═════ RECORD SET ═════
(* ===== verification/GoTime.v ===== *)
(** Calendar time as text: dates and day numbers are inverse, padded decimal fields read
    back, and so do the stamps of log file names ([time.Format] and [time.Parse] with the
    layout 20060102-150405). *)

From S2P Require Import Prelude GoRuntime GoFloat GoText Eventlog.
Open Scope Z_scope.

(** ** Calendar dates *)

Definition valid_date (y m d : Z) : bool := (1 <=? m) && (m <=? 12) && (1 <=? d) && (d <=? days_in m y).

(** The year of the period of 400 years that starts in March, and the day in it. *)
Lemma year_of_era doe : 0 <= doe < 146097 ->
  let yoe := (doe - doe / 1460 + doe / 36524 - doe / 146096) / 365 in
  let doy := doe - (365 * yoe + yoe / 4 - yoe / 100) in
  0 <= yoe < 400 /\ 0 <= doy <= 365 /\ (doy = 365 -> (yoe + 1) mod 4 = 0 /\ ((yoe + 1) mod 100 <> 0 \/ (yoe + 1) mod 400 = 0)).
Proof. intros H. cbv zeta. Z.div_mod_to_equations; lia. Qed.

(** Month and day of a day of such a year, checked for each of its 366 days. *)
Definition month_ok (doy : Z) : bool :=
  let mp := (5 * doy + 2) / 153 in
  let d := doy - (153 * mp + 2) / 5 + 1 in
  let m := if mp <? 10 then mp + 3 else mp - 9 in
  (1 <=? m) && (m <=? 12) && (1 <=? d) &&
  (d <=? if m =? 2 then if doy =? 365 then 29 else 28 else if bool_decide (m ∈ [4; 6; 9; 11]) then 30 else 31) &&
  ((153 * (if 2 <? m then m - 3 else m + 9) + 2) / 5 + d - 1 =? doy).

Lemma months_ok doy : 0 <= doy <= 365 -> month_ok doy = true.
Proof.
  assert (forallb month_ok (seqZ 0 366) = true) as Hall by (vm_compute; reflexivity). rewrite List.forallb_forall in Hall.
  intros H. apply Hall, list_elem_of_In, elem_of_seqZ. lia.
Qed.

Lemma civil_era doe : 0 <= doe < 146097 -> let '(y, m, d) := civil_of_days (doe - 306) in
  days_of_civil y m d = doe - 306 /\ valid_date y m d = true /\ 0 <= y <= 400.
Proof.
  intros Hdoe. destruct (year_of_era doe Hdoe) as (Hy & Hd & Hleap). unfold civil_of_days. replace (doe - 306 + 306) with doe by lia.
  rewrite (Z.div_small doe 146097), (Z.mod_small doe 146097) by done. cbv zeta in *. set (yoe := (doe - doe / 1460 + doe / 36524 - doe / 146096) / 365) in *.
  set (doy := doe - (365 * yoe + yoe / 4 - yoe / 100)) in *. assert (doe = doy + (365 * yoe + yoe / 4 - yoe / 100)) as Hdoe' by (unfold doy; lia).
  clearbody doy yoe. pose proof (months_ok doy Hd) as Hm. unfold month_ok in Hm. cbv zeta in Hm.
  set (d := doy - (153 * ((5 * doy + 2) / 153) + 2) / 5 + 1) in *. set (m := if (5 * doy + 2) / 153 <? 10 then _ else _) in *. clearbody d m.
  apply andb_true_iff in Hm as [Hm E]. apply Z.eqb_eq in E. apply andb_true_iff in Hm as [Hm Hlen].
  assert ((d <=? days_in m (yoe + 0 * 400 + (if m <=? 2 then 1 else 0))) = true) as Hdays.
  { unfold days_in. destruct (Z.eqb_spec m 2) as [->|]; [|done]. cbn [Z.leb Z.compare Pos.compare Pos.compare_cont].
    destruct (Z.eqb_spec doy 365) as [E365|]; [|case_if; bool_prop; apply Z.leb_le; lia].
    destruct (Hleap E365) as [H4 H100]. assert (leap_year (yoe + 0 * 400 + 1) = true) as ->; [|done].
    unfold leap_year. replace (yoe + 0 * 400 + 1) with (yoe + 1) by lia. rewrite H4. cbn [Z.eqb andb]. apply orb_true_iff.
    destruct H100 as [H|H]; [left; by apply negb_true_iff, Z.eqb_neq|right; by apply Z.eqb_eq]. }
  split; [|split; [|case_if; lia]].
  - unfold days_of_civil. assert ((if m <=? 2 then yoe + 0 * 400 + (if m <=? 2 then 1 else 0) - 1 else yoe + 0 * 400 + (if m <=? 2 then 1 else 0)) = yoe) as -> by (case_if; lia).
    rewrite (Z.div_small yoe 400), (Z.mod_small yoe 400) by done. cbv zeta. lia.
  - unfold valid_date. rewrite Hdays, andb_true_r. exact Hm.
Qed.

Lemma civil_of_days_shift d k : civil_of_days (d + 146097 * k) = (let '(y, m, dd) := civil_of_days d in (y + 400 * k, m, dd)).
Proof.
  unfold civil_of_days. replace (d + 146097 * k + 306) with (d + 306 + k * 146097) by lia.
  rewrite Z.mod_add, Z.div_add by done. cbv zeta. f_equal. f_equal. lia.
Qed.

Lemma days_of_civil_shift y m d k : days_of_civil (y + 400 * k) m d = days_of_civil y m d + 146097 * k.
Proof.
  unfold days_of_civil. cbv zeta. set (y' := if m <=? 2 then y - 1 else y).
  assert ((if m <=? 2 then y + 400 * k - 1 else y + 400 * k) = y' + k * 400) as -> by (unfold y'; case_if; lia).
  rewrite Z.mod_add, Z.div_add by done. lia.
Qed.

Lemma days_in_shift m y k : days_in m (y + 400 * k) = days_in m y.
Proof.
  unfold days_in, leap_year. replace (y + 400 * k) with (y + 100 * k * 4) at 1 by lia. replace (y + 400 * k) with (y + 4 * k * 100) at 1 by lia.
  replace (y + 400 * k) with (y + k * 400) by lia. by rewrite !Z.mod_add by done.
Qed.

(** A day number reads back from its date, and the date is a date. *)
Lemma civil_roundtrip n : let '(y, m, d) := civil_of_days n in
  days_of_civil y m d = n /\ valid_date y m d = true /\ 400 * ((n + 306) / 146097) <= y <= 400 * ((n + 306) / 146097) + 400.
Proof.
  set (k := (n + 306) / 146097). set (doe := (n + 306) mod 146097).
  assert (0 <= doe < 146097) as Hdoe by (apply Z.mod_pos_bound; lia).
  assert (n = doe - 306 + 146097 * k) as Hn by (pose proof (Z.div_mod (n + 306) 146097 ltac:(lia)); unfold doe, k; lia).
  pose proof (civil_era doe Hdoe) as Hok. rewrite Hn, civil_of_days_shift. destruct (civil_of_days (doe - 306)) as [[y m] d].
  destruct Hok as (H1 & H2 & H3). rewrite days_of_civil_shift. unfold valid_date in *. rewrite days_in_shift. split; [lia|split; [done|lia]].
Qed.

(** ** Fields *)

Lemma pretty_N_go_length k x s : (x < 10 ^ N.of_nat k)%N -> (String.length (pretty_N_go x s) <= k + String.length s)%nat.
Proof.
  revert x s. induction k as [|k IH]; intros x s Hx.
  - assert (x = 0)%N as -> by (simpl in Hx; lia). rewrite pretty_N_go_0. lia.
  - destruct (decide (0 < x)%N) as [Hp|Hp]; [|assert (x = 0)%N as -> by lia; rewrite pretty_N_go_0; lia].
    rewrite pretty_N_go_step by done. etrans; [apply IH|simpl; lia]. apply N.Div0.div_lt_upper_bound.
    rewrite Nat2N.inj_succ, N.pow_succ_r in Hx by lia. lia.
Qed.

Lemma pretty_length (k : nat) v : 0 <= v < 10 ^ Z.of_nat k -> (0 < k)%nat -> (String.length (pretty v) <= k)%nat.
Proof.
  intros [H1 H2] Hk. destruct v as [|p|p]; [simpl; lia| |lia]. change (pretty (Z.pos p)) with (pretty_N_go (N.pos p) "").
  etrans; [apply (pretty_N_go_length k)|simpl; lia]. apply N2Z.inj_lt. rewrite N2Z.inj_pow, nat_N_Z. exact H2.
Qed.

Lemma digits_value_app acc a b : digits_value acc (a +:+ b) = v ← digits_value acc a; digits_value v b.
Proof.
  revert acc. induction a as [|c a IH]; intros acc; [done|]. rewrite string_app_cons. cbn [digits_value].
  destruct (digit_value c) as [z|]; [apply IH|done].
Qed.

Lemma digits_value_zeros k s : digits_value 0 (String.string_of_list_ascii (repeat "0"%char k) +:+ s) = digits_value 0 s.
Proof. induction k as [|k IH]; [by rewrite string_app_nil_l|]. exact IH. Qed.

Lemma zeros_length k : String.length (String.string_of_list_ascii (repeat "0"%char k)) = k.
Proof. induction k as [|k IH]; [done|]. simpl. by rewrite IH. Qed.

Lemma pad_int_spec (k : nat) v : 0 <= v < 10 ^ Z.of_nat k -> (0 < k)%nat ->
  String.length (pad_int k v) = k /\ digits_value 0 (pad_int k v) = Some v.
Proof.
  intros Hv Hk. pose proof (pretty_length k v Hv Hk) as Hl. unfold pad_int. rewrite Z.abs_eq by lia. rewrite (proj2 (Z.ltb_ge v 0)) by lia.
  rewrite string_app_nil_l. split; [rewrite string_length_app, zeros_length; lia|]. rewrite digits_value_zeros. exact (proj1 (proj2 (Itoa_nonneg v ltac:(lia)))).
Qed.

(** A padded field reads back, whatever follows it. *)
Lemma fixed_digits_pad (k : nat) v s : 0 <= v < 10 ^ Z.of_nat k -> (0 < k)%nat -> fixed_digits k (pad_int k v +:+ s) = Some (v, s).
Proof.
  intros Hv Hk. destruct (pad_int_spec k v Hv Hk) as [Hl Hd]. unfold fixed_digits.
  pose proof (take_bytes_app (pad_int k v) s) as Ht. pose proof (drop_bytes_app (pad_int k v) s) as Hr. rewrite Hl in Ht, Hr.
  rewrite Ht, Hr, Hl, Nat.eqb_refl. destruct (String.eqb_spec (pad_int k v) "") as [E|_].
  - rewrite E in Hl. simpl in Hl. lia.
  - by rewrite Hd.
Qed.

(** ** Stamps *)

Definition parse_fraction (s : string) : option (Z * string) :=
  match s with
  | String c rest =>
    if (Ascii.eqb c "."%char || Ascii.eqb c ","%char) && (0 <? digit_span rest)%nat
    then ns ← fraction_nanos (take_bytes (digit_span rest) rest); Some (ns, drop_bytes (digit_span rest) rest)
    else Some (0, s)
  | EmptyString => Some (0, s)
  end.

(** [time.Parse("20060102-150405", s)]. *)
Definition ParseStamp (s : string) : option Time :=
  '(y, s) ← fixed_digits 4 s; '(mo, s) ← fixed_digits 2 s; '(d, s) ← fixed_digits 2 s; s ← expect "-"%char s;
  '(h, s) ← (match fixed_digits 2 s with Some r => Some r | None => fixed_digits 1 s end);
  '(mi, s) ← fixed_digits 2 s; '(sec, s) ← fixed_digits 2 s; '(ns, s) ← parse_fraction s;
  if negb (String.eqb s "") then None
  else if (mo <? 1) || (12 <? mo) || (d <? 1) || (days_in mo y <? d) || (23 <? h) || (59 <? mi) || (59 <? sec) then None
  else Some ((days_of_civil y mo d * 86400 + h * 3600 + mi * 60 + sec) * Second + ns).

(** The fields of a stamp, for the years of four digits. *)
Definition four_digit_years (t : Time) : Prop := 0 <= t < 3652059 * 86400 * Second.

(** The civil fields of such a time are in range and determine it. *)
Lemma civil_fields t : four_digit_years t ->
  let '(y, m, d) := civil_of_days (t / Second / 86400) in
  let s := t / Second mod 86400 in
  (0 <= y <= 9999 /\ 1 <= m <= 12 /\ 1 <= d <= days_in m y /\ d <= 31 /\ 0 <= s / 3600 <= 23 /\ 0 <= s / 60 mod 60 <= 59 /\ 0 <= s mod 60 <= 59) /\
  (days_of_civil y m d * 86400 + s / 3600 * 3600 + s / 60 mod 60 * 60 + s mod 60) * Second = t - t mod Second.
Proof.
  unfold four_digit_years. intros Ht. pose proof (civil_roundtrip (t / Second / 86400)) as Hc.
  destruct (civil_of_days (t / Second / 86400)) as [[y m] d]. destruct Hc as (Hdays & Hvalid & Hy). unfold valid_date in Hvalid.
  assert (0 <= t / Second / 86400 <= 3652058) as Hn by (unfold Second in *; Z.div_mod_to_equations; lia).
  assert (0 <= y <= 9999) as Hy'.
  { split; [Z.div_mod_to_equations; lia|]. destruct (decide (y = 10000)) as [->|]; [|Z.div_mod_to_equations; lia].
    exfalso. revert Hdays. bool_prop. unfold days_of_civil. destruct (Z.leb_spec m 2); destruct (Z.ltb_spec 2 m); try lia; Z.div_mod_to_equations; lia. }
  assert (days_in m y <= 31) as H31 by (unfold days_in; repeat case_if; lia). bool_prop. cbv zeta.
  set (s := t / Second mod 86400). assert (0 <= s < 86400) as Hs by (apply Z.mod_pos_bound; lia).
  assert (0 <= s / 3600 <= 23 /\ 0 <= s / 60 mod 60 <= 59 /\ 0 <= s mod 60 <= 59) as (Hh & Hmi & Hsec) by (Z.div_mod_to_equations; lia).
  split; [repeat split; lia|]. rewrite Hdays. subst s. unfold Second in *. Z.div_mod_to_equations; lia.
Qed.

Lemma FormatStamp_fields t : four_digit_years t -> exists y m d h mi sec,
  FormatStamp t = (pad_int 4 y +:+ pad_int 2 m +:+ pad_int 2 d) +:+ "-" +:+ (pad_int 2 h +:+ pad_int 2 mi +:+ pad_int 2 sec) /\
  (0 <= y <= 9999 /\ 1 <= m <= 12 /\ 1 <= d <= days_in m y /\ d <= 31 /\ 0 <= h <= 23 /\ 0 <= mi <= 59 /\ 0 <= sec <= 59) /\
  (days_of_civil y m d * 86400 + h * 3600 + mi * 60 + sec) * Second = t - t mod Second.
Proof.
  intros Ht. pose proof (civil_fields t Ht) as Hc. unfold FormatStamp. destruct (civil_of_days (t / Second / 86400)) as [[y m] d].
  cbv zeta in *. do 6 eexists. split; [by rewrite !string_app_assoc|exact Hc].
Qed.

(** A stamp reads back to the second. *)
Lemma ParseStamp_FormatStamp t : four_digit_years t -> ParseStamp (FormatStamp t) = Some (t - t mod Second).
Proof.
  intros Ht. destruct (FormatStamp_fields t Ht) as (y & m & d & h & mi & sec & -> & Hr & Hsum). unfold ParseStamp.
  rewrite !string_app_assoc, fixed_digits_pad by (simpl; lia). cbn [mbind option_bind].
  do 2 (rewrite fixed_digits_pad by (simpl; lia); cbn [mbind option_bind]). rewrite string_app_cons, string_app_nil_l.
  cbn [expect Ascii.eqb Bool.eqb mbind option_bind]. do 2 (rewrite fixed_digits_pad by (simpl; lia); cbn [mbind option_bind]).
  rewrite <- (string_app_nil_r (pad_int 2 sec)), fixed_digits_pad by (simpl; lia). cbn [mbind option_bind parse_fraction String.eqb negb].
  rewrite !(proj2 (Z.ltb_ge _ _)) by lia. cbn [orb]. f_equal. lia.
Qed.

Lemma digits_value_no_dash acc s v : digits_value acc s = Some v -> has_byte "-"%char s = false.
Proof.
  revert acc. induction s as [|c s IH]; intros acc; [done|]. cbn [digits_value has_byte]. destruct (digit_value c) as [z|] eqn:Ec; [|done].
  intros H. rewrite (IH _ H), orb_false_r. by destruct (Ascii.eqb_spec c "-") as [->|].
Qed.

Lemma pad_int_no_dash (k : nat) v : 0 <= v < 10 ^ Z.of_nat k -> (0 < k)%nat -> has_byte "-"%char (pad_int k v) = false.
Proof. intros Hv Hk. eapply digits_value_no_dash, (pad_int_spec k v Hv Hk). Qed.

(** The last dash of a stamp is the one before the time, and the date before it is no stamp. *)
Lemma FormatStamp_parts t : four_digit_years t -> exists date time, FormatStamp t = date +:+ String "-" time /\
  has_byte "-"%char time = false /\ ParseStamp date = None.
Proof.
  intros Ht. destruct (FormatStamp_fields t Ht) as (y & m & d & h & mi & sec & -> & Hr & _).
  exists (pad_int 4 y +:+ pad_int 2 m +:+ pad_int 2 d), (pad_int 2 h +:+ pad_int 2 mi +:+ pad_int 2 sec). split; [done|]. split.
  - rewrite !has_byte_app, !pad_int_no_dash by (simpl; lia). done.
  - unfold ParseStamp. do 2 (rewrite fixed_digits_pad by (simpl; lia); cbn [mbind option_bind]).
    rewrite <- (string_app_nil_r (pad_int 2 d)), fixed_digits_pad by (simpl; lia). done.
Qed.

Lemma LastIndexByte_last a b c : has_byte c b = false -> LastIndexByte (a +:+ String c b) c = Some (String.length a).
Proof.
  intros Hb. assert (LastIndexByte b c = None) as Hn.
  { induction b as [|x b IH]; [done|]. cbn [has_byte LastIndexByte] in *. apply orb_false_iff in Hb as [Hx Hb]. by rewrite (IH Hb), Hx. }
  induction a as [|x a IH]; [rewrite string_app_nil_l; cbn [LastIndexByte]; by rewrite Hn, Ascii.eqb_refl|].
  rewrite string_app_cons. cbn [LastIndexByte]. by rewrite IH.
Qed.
═════
* [EXERCISE PROMPT] Begin with the line above that has "(** A day number" and continue through the line that has "assert (n = doe", setting each one down exactly. Stop there.

* [ANSWER]
(** A day number reads back from its date, and the date is a date. *)
Lemma civil_roundtrip n : let '(y, m, d) := civil_of_days n in
  days_of_civil y m d = n /\ valid_date y m d = true /\ 400 * ((n + 306) / 146097) <= y <= 400 * ((n + 306) / 146097) + 400.
Proof.
  set (k := (n + 306) / 146097). set (doe := (n + 306) mod 146097).
  assert (0 <= doe < 146097) as Hdoe by (apply Z.mod_pos_bound; lia).
  assert (n = doe - 306 + 146097 * k) as Hn by (pose proof (Z.div_mod (n + 306) 146097 ltac:(lia)); unfold doe, k; lia).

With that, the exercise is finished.